§ REQUIRED ACTION
Lines from the one containing "else if maxPipelineDepth" through the end of the entries below: set them down exactly, both ends included, with nothing added.

§ AVAILABLE RECORDS
(* ===== verification/File.v ===== *)
(** * Open files ([internal/client/file.go])

    Opening and closing, reads and writes at a position in chunks of what the
    connection can carry, information about an open file, and its position.  A
    read returns the bytes it puts at the front of the caller's buffer, whose
    length is its argument [size]; like the code, reads and writes return a
    result together with an error.  Pipelined transfers are in [Transfer],
    directory listings in [Listing]. *)

From S2P Require Export Client.

(** ** Constants *)

Definition SMB_COM_CLOSE : Z := 0x04.
Definition SMB_COM_READ_ANDX : Z := 0x2E.
Definition SMB_COM_WRITE_ANDX : Z := 0x2F.
Definition SMB_COM_NT_CREATE_ANDX : Z := 0xA2.
Definition TRANS2_QUERY_FILE_INFORMATION : Z := 0x0007.
Definition TRANS2_SET_FILE_INFORMATION : Z := 0x0008.
Definition FILE_END_OF_FILE_INFORMATION : Z := 0x0104.
Definition FILE_ATTRIBUTE_NORMAL : Z := 0x00000080.
Definition SECURITY_IMPERSONATION : Z := 0x00000002.
Definition STATUS_END_OF_FILE : Z := 0xC0000011.
Definition SMBProtocolOverhead : Z := 1024.
Definition maxPipelineDepth : Z := 50.
Definition SeekStart : Z := 0.
Definition SeekCurrent : Z := 1.
Definition SeekEnd : Z := 2.
Definition ErrShortWrite : error := Errorf "short write".

(** [int64(z)] *)
Definition int64 (z : Z) : Z := let z := wrap 64 z in if z <? 2 ^ 63 then z else z - 2 ^ 64.

(** ** Sizes *)

Definition clampToNegotiatedBuffer (ceiling maxBufferSize : Z) : Z :=
  if maxBufferSize =? 0 then ceiling else
  let fits := maxBufferSize - SMBProtocolOverhead in
  if (0 <? fits) && (fits <? ceiling) then fits else ceiling.

Definition has_cap (c : Negotiated) (cap : Z) : bool := negb (Z.land (capabilities c) cap =? 0).

Definition maxReadChunk (c : Negotiated) : Z :=
  if has_cap c CAP_LARGE_READX then MaxSmallDataSize
  else clampToNegotiatedBuffer MaxSmallDataSize (maxBufferSize c).

Definition maxWriteChunk (c : Negotiated) : Z :=
  if has_cap c CAP_LARGE_WRITEX then MaxDataSize
  else clampToNegotiatedBuffer MaxSmallDataSize (maxBufferSize c).

Definition PipelineDepth (maxMpxCount : Z) : Z * bool :=
  if maxMpxCount <=? 1 then (1, false)
  else if maxPipelineDepth <? maxMpxCount then (maxPipelineDepth, true)
  else (maxMpxCount, true).

(** ** Files *)

(** The session is an argument of the methods. *)
Record File := mkFile { f_tid : Z; f_fid : Z; f_name : bytes; f_offset : Z }.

§ SOLUTION
  else if maxPipelineDepth <? maxMpxCount then (maxPipelineDepth, true)
  else (maxMpxCount, true).

(** ** Files *)

(** The session is an argument of the methods. *)
Record File := mkFile { f_tid : Z; f_fid : Z; f_name : bytes; f_offset : Z }.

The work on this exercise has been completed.